DATASET CONTENT section start

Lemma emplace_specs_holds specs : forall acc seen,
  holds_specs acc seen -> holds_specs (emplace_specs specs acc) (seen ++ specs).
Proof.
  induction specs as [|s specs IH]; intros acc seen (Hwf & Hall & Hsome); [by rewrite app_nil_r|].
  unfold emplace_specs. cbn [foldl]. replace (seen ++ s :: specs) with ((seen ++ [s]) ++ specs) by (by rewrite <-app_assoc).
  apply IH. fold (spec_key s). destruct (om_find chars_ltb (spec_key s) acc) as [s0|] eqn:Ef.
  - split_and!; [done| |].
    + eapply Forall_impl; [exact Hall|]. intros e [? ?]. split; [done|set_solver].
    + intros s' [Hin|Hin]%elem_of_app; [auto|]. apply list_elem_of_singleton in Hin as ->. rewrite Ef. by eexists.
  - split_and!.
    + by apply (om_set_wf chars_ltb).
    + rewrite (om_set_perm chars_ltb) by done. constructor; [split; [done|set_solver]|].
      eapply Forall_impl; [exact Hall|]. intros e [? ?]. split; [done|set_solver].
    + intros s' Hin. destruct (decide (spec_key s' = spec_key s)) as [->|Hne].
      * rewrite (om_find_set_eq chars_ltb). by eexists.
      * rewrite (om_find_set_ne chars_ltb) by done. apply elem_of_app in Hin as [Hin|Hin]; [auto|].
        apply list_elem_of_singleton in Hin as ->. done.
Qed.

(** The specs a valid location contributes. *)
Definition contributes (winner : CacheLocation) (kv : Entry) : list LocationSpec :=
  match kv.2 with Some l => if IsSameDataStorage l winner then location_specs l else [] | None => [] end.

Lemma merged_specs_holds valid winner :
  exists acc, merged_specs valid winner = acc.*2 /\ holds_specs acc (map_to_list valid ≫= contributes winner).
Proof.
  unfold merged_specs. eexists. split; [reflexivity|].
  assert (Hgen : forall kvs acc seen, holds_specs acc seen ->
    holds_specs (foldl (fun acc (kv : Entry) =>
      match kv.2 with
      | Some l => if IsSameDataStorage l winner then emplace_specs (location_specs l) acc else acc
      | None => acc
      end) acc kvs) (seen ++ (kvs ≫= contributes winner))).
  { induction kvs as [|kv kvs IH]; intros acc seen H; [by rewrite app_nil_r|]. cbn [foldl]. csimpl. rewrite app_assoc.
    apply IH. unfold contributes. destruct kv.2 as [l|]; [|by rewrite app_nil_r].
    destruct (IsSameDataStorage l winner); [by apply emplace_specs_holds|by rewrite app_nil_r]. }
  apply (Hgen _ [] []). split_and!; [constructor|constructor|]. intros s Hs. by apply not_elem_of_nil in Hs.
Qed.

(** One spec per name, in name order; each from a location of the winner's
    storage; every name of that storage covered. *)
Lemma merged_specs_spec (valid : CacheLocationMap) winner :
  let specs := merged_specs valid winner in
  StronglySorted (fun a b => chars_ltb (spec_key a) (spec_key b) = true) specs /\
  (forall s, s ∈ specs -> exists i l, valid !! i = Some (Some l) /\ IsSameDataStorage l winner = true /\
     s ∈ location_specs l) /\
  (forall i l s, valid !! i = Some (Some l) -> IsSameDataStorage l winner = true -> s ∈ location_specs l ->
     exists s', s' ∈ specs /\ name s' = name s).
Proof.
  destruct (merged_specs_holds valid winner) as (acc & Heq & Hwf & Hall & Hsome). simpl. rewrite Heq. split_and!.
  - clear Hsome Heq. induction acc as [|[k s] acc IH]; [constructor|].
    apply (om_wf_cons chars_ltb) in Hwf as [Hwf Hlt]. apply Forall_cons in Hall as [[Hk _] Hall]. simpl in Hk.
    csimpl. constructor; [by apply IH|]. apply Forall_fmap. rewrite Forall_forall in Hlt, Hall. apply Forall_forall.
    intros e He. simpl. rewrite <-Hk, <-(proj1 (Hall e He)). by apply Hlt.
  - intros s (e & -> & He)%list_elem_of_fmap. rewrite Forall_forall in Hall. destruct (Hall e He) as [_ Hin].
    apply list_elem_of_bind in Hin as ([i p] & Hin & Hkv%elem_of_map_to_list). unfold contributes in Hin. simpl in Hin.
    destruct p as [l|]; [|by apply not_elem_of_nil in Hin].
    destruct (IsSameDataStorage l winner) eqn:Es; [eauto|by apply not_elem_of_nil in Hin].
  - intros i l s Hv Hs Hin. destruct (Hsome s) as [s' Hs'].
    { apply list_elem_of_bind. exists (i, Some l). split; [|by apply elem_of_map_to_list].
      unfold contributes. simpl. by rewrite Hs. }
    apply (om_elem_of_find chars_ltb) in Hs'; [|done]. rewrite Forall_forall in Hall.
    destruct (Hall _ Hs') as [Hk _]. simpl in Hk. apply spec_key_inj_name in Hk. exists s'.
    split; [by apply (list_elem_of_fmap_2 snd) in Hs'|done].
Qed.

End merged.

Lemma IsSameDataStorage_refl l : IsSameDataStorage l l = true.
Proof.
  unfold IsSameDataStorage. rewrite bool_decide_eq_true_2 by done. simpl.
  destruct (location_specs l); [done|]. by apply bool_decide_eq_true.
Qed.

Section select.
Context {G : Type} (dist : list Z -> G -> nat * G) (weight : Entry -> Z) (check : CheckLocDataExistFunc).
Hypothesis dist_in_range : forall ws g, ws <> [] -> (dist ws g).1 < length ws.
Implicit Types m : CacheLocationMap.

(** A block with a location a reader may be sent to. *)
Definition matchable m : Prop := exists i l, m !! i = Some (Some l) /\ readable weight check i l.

DATASET CONTENT section end
DATASET CONTENT section start

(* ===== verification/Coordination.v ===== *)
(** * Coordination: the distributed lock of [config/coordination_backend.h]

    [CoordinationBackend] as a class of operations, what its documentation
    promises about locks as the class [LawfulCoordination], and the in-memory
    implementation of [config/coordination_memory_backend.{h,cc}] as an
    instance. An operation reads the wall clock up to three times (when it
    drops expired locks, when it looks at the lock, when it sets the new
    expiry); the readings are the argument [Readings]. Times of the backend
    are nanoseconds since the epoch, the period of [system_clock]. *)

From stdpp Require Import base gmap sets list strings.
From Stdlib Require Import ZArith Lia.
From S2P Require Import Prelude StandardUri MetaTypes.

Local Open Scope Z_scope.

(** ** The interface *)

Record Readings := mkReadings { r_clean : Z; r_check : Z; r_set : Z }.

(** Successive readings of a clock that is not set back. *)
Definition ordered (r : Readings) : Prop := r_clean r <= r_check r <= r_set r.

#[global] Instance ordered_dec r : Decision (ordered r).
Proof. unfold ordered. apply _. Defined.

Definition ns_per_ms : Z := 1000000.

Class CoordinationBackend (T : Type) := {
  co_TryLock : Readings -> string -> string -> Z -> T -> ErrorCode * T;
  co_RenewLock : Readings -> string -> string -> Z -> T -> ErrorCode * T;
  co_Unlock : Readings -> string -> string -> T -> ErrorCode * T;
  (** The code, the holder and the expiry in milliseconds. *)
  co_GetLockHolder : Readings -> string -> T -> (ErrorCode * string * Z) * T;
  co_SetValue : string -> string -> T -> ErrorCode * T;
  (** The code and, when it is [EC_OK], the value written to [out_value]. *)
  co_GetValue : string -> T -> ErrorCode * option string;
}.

DATASET CONTENT section end

WHAT YOU NEED TO DO
Which lines above run from the one containing "Lemma emplace_specs_holds specs" to the one containing "unfold emplace_specs. cbn"? Give them again exactly, both ends included.

EXERCISE RESULT
Lemma emplace_specs_holds specs : forall acc seen,
  holds_specs acc seen -> holds_specs (emplace_specs specs acc) (seen ++ specs).
Proof.
  induction specs as [|s specs IH]; intros acc seen (Hwf & Hall & Hsome); [by rewrite app_nil_r|].
  unfold emplace_specs. cbn [foldl]. replace (seen ++ s :: specs) with ((seen ++ [s]) ++ specs) by (by rewrite <-app_assoc).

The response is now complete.